Kurzcharakterisierung:
Typologie: Hausmeisterwohnungen, Zäune, Landhäuser, Umfassungsmauern, Parks, Ställe
Stil: neo-flämische Renaissance-Stil
Datierung: viertes Quartal des 19. Jahrhunderts
Beschreibung:
Ende des 19. Jahrhunderts erbautes Schloss im neorenaissance Stil mit Nebengebäuden, gelegen in einem Park, der von der Straße durch eine Mauer abgeschottet wird.
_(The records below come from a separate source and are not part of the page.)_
(** * amnezia-config-reader: a shallow embedding of [main.go]

    The program turns a subscription link into a client configuration:
    [decode] (base64url, four-byte header, zlib), [decodeAndParse],
    [GenerateX25519KeyPair], [sendPostRequest] and the assembly in [main].

    Go strings and byte slices are lists of 8-bit characters.  A Go call
    either returns a value, returns a non-nil [error], or panics; the three
    outcomes are the constructors of [result].  The library functions the
    program calls (strings, encoding/base64, compress/zlib, encoding/json,
    x/crypto/curve25519, google/uuid) are modelled in modules carrying the
    package names; everything the process reads from outside (command line,
    random source, HTTP server) is a field of [World]. *)

From Stdlib Require Import ZArith List Ascii String Bool Lia.
Import ListNotations.
Open Scope Z_scope.
Open Scope list_scope.

#[local] Set Warnings "-register-all,-abstract-large-number".

(** ** Go values *)

Definition gostring := list ascii.

Definition lit (s : string) : gostring := list_ascii_of_string s.

Definition byte_val (c : ascii) : Z := Z.of_N (N_of_ascii c).

Definition byte_of (z : Z) : ascii := ascii_of_N (Z.to_N (z mod 256)).

(** [l[i] = f(l[i])] for an index within the slice. *)
Definition modify (i : nat) (f : ascii -> ascii) (l : gostring) : gostring :=
  firstn i l ++ match skipn i l with
                | c :: r => f c :: r
                | [] => []
                end.

Definition str_eqb (a b : gostring) : bool :=
  if list_eq_dec ascii_dec a b then true else false.

(** Errors created by the libraries.  Their texts are not part of any
    property of the program, so they are kept as tags. *)
Inductive lib_error : Type :=
| base64_CorruptInputError
| io_ErrUnexpectedEOF
| zlib_ErrHeader
| zlib_ErrDictionary
| zlib_ErrChecksum
| flate_error            (* flate.CorruptInputError or an unexpected EOF *)
| json_SyntaxError
| json_UnmarshalTypeError
| curve25519_error
| rand_error
| url_error
| transport_error
| read_error.

(** An [error] value: [fmt.Errorf] with a constant text, or with a text and
    the [%v] of another error, or a library error. *)
Inductive error : Type :=
| ErrText (msg : gostring)
| ErrWrap (msg : gostring) (cause : error)
| ErrLib (e : lib_error).

(** Run-time panics the program can raise. *)
Inductive panic : Type :=
| SliceBoundsOutOfRange (low len : nat)
| IndexOutOfRange (index len : nat)
| InterfaceConversion
| PanicError (e : lib_error).

Inductive result (A : Type) : Type :=
| Ok (a : A)
| Err (e : error)
| Panic (p : panic).

Arguments Ok {A} a.
Arguments Err {A} e.
Arguments Panic {A} p.

Definition bind {A B} (r : result A) (k : A -> result B) : result B :=
  match r with
  | Ok a => k a
  | Err e => Err e
  | Panic p => Panic p
  end.

(** [wrap msg r]: the pattern [if err != nil { return nil, fmt.Errorf(msg+"%v", err) }]. *)
Definition wrap {A} (msg : string) (r : result A) : result A :=
  match r with
  | Err e => Err (ErrWrap (lit msg) e)
  | other => other
  end.

Notation "x <- c1 ;; c2" := (bind c1 (fun x => c2))
  (at level 61, c1 at next level, right associativity).

(** ** unicode/utf8 *)
Module utf8.

Definition RuneError : Z := 65533.

Definition cont (lo hi : Z) (c : ascii) : bool :=
  (lo <=? byte_val c) && (byte_val c <=? hi).

Definition low6 (c : ascii) : Z := Z.land (byte_val c) 63.

(** [DecodeRune p]: the first rune of [p] and its width in bytes; an
    ill-formed sequence gives [(RuneError, 1)], the empty input
    [(RuneError, 0)]. *)
Definition DecodeRune (p : gostring) : Z * nat :=
  match p with
  | [] => (RuneError, 0%nat)
  | c0 :: r =>
    let b0 := byte_val c0 in
    if b0 <? 128 then (b0, 1%nat)
    else if (194 <=? b0) && (b0 <=? 223) then
      match r with
      | c1 :: _ =>
        if cont 128 191 c1
        then (Z.lor (Z.shiftl (Z.land b0 31) 6) (low6 c1), 2%nat)
        else (RuneError, 1%nat)
      | _ => (RuneError, 1%nat)
      end
    else if (224 <=? b0) && (b0 <=? 239) then
      let lo := if b0 =? 224 then 160 else 128 in
      let hi := if b0 =? 237 then 159 else 191 in
      match r with
      | c1 :: c2 :: _ =>
        if cont lo hi c1 && cont 128 191 c2
        then (Z.lor (Z.shiftl (Z.land b0 15) 12)
                (Z.lor (Z.shiftl (low6 c1) 6) (low6 c2)), 3%nat)
        else (RuneError, 1%nat)
      | _ => (RuneError, 1%nat)
      end
    else if (240 <=? b0) && (b0 <=? 244) then
      let lo := if b0 =? 240 then 144 else 128 in
      let hi := if b0 =? 244 then 143 else 191 in
      match r with
      | c1 :: c2 :: c3 :: _ =>
        if cont lo hi c1 && cont 128 191 c2 && cont 128 191 c3
        then (Z.lor (Z.shiftl (Z.land b0 7) 18)
                (Z.lor (Z.shiftl (low6 c1) 12)
                   (Z.lor (Z.shiftl (low6 c2) 6) (low6 c3))), 4%nat)
        else (RuneError, 1%nat)
      | _ => (RuneError, 1%nat)
      end
    else (RuneError, 1%nat)
  end.

(** [EncodeRune r]: the UTF-8 bytes of a valid scalar value; surrogates and
    values out of range are written as U+FFFD. *)
Definition EncodeRune (r : Z) : gostring :=
  let r := if (r <? 0) || (1114111 <? r) || ((55296 <=? r) && (r <=? 57343))
           then RuneError else r in
  if r <? 128 then [byte_of r]
  else if r <? 2048 then
    [byte_of (Z.lor 192 (Z.shiftr r 6)); byte_of (Z.lor 128 (Z.land r 63))]
  else if r <? 65536 then
    [byte_of (Z.lor 224 (Z.shiftr r 12));
     byte_of (Z.lor 128 (Z.land (Z.shiftr r 6) 63));
     byte_of (Z.lor 128 (Z.land r 63))]
  else
    [byte_of (Z.lor 240 (Z.shiftr r 18));
     byte_of (Z.lor 128 (Z.land (Z.shiftr r 12) 63));
     byte_of (Z.lor 128 (Z.land (Z.shiftr r 6) 63));
     byte_of (Z.lor 128 (Z.land r 63))].

Fixpoint RuneCount_fuel (fuel : nat) (s : gostring) : Z :=
  match fuel with
  | O => 0
  | S f =>
    match s with
    | [] => 0
    | _ => 1 + RuneCount_fuel f (skipn (snd (DecodeRune s)) s)
    end
  end.

Definition RuneCountInString (s : gostring) : Z :=
  RuneCount_fuel (List.length s) s.

End utf8.

(** ** strings *)
Module strings.

Fixpoint HasPrefix (s prefix : gostring) : bool :=
  match prefix with
  | [] => true
  | p :: ps =>
    match s with
    | [] => false
    | c :: cs => Ascii.eqb c p && HasPrefix cs ps
    end
  end.

(** [Index s substr]: the index of the first instance of [substr] in [s],
    or -1. *)
Fixpoint Index (s substr : gostring) : Z :=
  if HasPrefix s substr then 0
  else match s with
       | [] => -1
       | _ :: s' => let i := Index s' substr in if i <? 0 then -1 else i + 1
       end.

(** The loop of [Count] for a non-empty [substr]: find, count, cut. *)
Fixpoint Count_loop (fuel : nat) (s substr : gostring) (n : Z) : Z :=
  match fuel with
  | O => n
  | S f =>
    let i := Index s substr in
    if i =? -1 then n
    else Count_loop f (skipn (Z.to_nat i + List.length substr) s) substr (n + 1)
  end.

Definition Count (s substr : gostring) : Z :=
  match substr with
  | [] => utf8.RuneCountInString s + 1
  | _ => Count_loop (S (List.length s)) s substr 0
  end.

(** The body of the [for i := 0; i < n; i++] loop of [Replace]: [rest] is
    [s[start:]], [first] tells whether [i = 0]; the value is what the
    builder receives from here on, the final [s[start:]] included. *)
Fixpoint Replace_loop (n : nat) (first : bool) (rest old new : gostring)
  : gostring :=
  match n with
  | O => rest
  | S n' =>
    let j := match old with
             | [] => if first then 0%nat else snd (utf8.DecodeRune rest)
             | _ => Z.to_nat (Index rest old)
             end in
    firstn j rest ++ new
      ++ Replace_loop n' false (skipn (j + List.length old) rest) old new
  end.

(** [Replace s old new n]: [s] with the first [n] non-overlapping instances
    of [old] replaced by [new]; all of them when [n < 0]. *)
Definition Replace (s old new : gostring) (n : Z) : gostring :=
  if str_eqb old new || (n =? 0) then s
  else
    let m := Count s old in
    if m =? 0 then s
    else
      let n := if (n <? 0) || (m <? n) then m else n in
      Replace_loop (Z.to_nat n) true s old new.

Definition Contains (s substr : gostring) : bool := 0 <=? Index s substr.

End strings.


(** ** encoding/base64 *)
Module base64.

Definition encodeStd : gostring :=
  lit "ABCDEFGHIJKLMNOPQRSTUVWXYZabcdefghijklmnopqrstuvwxyz0123456789+/".

Definition encodeURL : gostring :=
  lit "ABCDEFGHIJKLMNOPQRSTUVWXYZabcdefghijklmnopqrstuvwxyz0123456789-_".

Definition padChar : ascii := "="%char.

(** [decodeMap alphabet c]: the 6-bit value of [c], or [None] where the
    library's table holds 0xff. *)
Fixpoint decodeMap (alphabet : gostring) (c : ascii) : option Z :=
  match alphabet with
  | [] => None
  | a :: rest =>
    if Ascii.eqb a c then Some 0
    else match decodeMap rest c with
         | Some i => Some (i + 1)
         | None => None
         end
  end.

Definition encodeChar (alphabet : gostring) (v : Z) : ascii :=
  nth (Z.to_nat v) alphabet padChar.

(** [EncodeToString] of a padded encoding: three bytes give four
    characters, a last group of one or two bytes is padded with [=]. *)
Fixpoint EncodeToString (alphabet : gostring) (src : gostring) : gostring :=
  match src with
  | [] => []
  | [a] =>
    let v := Z.shiftl (byte_val a) 16 in
    [encodeChar alphabet (Z.land (Z.shiftr v 18) 63);
     encodeChar alphabet (Z.land (Z.shiftr v 12) 63); padChar; padChar]
  | [a; b] =>
    let v := Z.lor (Z.shiftl (byte_val a) 16) (Z.shiftl (byte_val b) 8) in
    [encodeChar alphabet (Z.land (Z.shiftr v 18) 63);
     encodeChar alphabet (Z.land (Z.shiftr v 12) 63);
     encodeChar alphabet (Z.land (Z.shiftr v 6) 63); padChar]
  | a :: b :: c :: rest =>
    let v := Z.lor (Z.shiftl (byte_val a) 16)
               (Z.lor (Z.shiftl (byte_val b) 8) (byte_val c)) in
    encodeChar alphabet (Z.land (Z.shiftr v 18) 63)
    :: encodeChar alphabet (Z.land (Z.shiftr v 12) 63)
    :: encodeChar alphabet (Z.land (Z.shiftr v 6) 63)
    :: encodeChar alphabet (Z.land v 63)
    :: EncodeToString alphabet rest
  end.

(** The decoder skips carriage returns and line feeds wherever they are. *)
Definition is_newline (c : ascii) : bool :=
  Ascii.eqb c "010"%char || Ascii.eqb c "013"%char.

Definition quantum (v0 v1 v2 v3 : Z) : Z :=
  Z.lor (Z.shiftl v0 18) (Z.lor (Z.shiftl v1 12) (Z.lor (Z.shiftl v2 6) v3)).

(** Quanta of four characters; padding is required in the last quantum and
    nothing may follow it; the unused low bits of a padded quantum are not
    checked (the encoding is not strict).  [src] has no newline left. *)
Fixpoint decodeQuanta (alphabet src : gostring) : option gostring :=
  match src with
  | [] => Some []
  | c0 :: c1 :: c2 :: c3 :: rest =>
    match decodeMap alphabet c0, decodeMap alphabet c1 with
    | Some v0, Some v1 =>
      match decodeMap alphabet c2, decodeMap alphabet c3 with
      | Some v2, Some v3 =>
        let v := quantum v0 v1 v2 v3 in
        match decodeQuanta alphabet rest with
        | Some out =>
          Some (byte_of (Z.shiftr v 16) :: byte_of (Z.shiftr v 8)
                  :: byte_of v :: out)
        | None => None
        end
      | Some v2, None =>
        if Ascii.eqb c3 padChar && (match rest with [] => true | _ => false end)
        then let v := quantum v0 v1 v2 0 in
             Some [byte_of (Z.shiftr v 16); byte_of (Z.shiftr v 8)]
        else None
      | None, _ =>
        if Ascii.eqb c2 padChar && Ascii.eqb c3 padChar
           && (match rest with [] => true | _ => false end)
        then let v := quantum v0 v1 0 0 in Some [byte_of (Z.shiftr v 16)]
        else None
      end
    | _, _ => None
    end
  | _ => None
  end.

Definition DecodeString (alphabet : gostring) (s : gostring) : result gostring :=
  match decodeQuanta alphabet (filter (fun c => negb (is_newline c)) s) with
  | Some out => Ok out
  | None => Err (ErrLib base64_CorruptInputError)
  end.

End base64.

(** ** hash/adler32 *)
Module adler32.

Definition step (st : Z * Z) (c : ascii) : Z * Z :=
  let a := (fst st + byte_val c) mod 65521 in
  (a, (snd st + a) mod 65521).

Definition Checksum (p : gostring) : Z :=
  let st := fold_left step p (1, 0) in
  Z.lor (Z.shiftl (snd st) 16) (fst st).

End adler32.

(** ** compress/flate: the DEFLATE decompressor (RFC 1951)

    The input is read bit by bit, least significant bit of each byte
    first; [used] counts the bits taken, so that the caller knows at which
    byte the stream ended.  [None] stands for the decompressor's error
    (corrupt input or input that ends too early). *)
Module flate.

Definition maxNumLit : nat := 286.
Definition maxNumDist : nat := 30.

Record reader : Type := { avail : list bool; used : nat }.

Definition bits_of_byte (c : ascii) : list bool :=
  match c with
  | Ascii b0 b1 b2 b3 b4 b5 b6 b7 => [b0; b1; b2; b3; b4; b5; b6; b7]
  end.

Definition NewReader (src : gostring) : reader :=
  {| avail := flat_map bits_of_byte src; used := 0 |}.

Definition read_bit (r : reader) : option (Z * reader) :=
  match avail r with
  | [] => None
  | b :: rest =>
    Some (if b then 1 else 0, {| avail := rest; used := S (used r) |})
  end.

(** [n] bits as a number whose least significant bit is read first. *)
Fixpoint read_bits (n : nat) (r : reader) : option (Z * reader) :=
  match n with
  | O => Some (0, r)
  | S n' =>
    match read_bit r with
    | None => None
    | Some (b, r1) =>
      match read_bits n' r1 with
      | None => None
      | Some (v, r2) => Some (b + 2 * v, r2)
      end
    end
  end.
Historie. Das Schloss wurde 1898-1899 für den Brauer und liberalen Politiker Jules Deconinck-Lagae (1841-1899) erbaut. Es entsteht gegenüber den damaligen Brauereigebäuden und einigen Stallungen, die Deconinck bereits 1882 entlang der Straße errichten ließ. Mit dem Bau des Schlosses werden diese Stallungen umgebaut zur heutigen Hausmeisterwohnung und Stallungen. 1899 zieht die Familie Deconinck von einem Haus, das an die Brauerei in der Brouwerijstraße angrenzte, in das neu errichtete Schloss um. Während des Ersten Weltkriegs wird das Schloss als Krankenhaus für deutsche Soldaten genutzt. Nach dem Tod von Marthe Eyben, der zweiten Ehefrau von Maurice Deconinck, wird das Anwesen 1967 von den Erben der Familie Deconinck verkauft.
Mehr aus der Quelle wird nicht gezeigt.